Hubble Happenings... Catching A Runaway... (ESA)


Pictured is a heavy runaway star rushing away from a nearby stellar nursery at more than 400 000 kilometres per hour, a speed that would get you to the Moon and back in two hours, is the most extreme case of a very massive star that has been kicked out of its home by a group of even heftier siblings. Tantalizing clues from three observatories, including the NASA/ESA Hubble Space Telescope’s newly installed Cosmic Origins Spectrograph (COS), and some old-fashioned detective work, suggest that the star may have travelled about 375 light-years from its suspected home, a giant star cluster called R136.

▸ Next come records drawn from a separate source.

Lemma part_ok_nums p label lo hi explicit_max : (0 ≤ lo)%Z → (hi ≤ u32_max)%Z →
  part_ok p label lo hi explicit_max → part_nums p.
Proof.
  intros Hlo Hhi. unfold part_ok. destruct (base_range (cp_base p) lo hi) as [a b] eqn:Eb.
  intros (Ha & Hb & Hs & _). split.
  - destruct (cp_base p); cbn in *; try done; injection Eb as <- <-; unfold num; try split; lia.
  - intros s ?%Hs. unfold num. lia.
Qed.

Lemma print_base_without b c : base_nums b → c ∉ lit "0123456789-*" → c ∉ print_base b.
Proof. intros Hb Hc Hin. by eapply Hc, print_base_bytes. Qed.

Lemma split_part p : part_nums p → split_on "/"%byte (print_part p) =
  print_base (cp_base p) :: match cp_step p with Some s => [nat_to_string s] | None => [] end.
Proof.
  intros [Hb Hs]. unfold print_part.
  assert ("/"%byte ∉ print_base (cp_base p)) as Hn
    by (apply print_base_without; [done|by apply (bool_decide_unpack _)]).
  destruct (cp_step p) as [s|]; [|by rewrite app_nil_r, split_on_none].
  change (lit "/" ++ nat_to_string s) with ("/"%byte :: nat_to_string s).
  rewrite split_on_cut, (split_on_none _ (nat_to_string s)); [done| |done].
  apply num_without; [by apply Hs|by apply (bool_decide_unpack _)].
Qed.

Lemma parse_step_print p label : part_nums p → (∀ s, cp_step p = Some s → (1 ≤ s)%Z) →
  parse_step (split_on "/"%byte (print_part p)) label = Ok (default 1%Z (cp_step p)).
Proof.
  intros Hn Hs. rewrite split_part by done. destruct Hn as [_ Hn].
  destruct (cp_step p) as [s|]; [|done]. cbn. rewrite parse_u32_print by auto. cbn.
  by rewrite (proj2 (Z.eqb_neq s 0)) by (specialize (Hs s eq_refl); lia).
Qed.

Lemma parse_cron_part_print p label lo hi explicit_max values : (0 ≤ lo)%Z → (hi ≤ u32_max)%Z →
  part_ok p label lo hi explicit_max →
  parse_cron_part (print_part p) label lo hi explicit_max values =
    Ok (let '(a, b) := base_range (cp_base p) lo hi in
        fill (Z.to_nat (b - a + 1)) a b (default 1%Z (cp_step p)) values).
Proof.
  intros Hlo Hhi Hok. pose proof (part_ok_nums _ _ _ _ _ Hlo Hhi Hok) as Hn.
  unfold part_ok in Hok. unfold parse_cron_part.
  rewrite bool_decide_eq_false_2.
  2: { unfold print_part. destruct Hn as [Hb _]. apply print_base_nonempty in Hb. by destruct (print_base _). }
  destruct (base_range (cp_base p) lo hi) as [a b] eqn:Er.
  destruct Hok as (Ha & Hb & Hs & Hd & He).
  rewrite parse_step_print by (try done; intros s ?%Hs; lia). cbn [mbind result_bind].
  rewrite split_part by done.
  change (default [] (head (print_base (cp_base p) :: _))) with (print_base (cp_base p)).
  rewrite parse_range_print by apply Hn. cbn [mbind result_bind]. rewrite Er.
  rewrite (bool_decide_ext _ _ (print_base_star (cp_base p) (proj1 Hn))).
  rewrite (bool_decide_eq_false_2 (print_base (cp_base p) = [])) by apply print_base_nonempty, Hn.
  assert ((2 <? length (print_base (cp_base p) ::
    match cp_step p with Some s => [nat_to_string s] | None => [] end)) = false) as -> by (by destruct (cp_step p)).
  rewrite (bool_decide_eq_false_2 (_ !! 1 = Some [])).
  2: { destruct (cp_step p) as [s|] eqn:E; [|done]. cbn. intros [= E0]. destruct Hn as [_ Hn].
       by apply (num_digits s (Hn s E)). }
  cbn [orb]. destruct (bool_decide (label = _) && _ && _) eqn:Edom.
  { exfalso. rewrite !andb_true_iff, !bool_decide_eq_true in Edom. destruct Edom as [[E1 E2] E3].
    by rewrite (Hd E2 E1) in E3. }
  assert ((a <? lo)%Z || (hi <? a)%Z || (b <? lo)%Z || (hi <? b)%Z || (b <? a)%Z = false) as ->
    by (rewrite !orb_false_iff, !Z.ltb_ge; lia).
  lazymatch goal with |- (if ?c then _ else _) = _ => destruct c eqn:Eex end; [exfalso|done].
  apply andb_true_iff in Eex as [E1 E2]. destruct explicit_max as [limit|]; [|done].
  apply Z.ltb_lt in E1. apply negb_true_iff, bool_decide_eq_false in E2.
  specialize (He limit eq_refl E2). lia.
Qed.

(** * Cron fields *)

Definition print_field (parts : list CronPart) : bytes := join_with (lit ",") (map print_part parts).

(** Sunday may be written 0 or 7. *)
Definition fold_weekday (label : bytes) (v : Z) : Z :=
  if bool_decide (label = lit "day-of-week") && (v =? 7)%Z then 0%Z else v.

Lemma print_part_bytes p c : part_nums p → c ∈ print_part p → c ∈ lit "0123456789-*/".
Proof.
  intros [Hb Hs]. unfold print_part. rewrite elem_of_app.
  change (lit "0123456789-*/") with (lit "0123456789-*" ++ lit "/").
  intros [Hc|Hc]; [apply elem_of_app; left; by eapply print_base_bytes|].
  destruct (cp_step p) as [s|] eqn:E; [|by apply elem_of_nil in Hc].
  apply elem_of_cons in Hc as [->|Hc]; [apply elem_of_app; right; left|].
  apply elem_of_app. left. change (lit "0123456789-*") with (lit "0123456789" ++ lit "-*").
  apply elem_of_app. left. by apply (num_digits s (Hs s eq_refl)).
Qed.

Lemma print_part_without p c : part_nums p → c ∉ lit "0123456789-*/" → c ∉ print_part p.
Proof. intros Hp Hc Hin. by eapply Hc, print_part_bytes. Qed.

Lemma split_join c l : l ≠ [] → Forall (λ w, c ∉ w) l → split_on c (join_with [c] l) = l.
Proof.
  intros Hne Hl. induction Hl as [|w l Hw Hl IH]; [done|]. destruct l as [|w' l].
  - cbn. by apply split_on_none.
  - change (join_with [c] (w :: w' :: l)) with (w ++ c :: join_with [c] (w' :: l)).
    by rewrite split_on_cut, IH.
Qed.

Lemma elem_of_join_with b c l : b ∈ join_with [c] l → b = c ∨ ∃ w, w ∈ l ∧ b ∈ w.
Proof.
  induction l as [|w [|w' l] IH]; [by intros ?%elem_of_nil|intros ?; right; exists w; by split; [left|]|].
  change (join_with [c] (w :: w' :: l)) with (w ++ c :: join_with [c] (w' :: l)).
  rewrite elem_of_app, elem_of_cons. intros [?|[?|?]]; [right; exists w; by split; [left|]|by left|].
  destruct IH as [?|(x & ? & ?)]; [done|by left|]. right. exists x. by split; [right|].
Qed.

Image credit: NASA, ESA, C. Evans (Royal Observatory Edinburgh), N. Walborn (STScI) and ESO

The homeless star is on the outskirts of the 30 Doradus Nebula, a raucous stellar breeding ground in the nearby Large Magellanic Cloud. The finding bolsters evidence that the most massive stars in the local Universe reside in 30 Doradus, making it a unique laboratory for studying heavyweight stars. 30 Doradus, also called the Tarantula Nebula, is roughly 170 000 light-years from Earth. Nestled in the core of 30 Doradus, R136 contains several stars topping 100 solar masses each. The observations offer insights into how massive star clusters behave.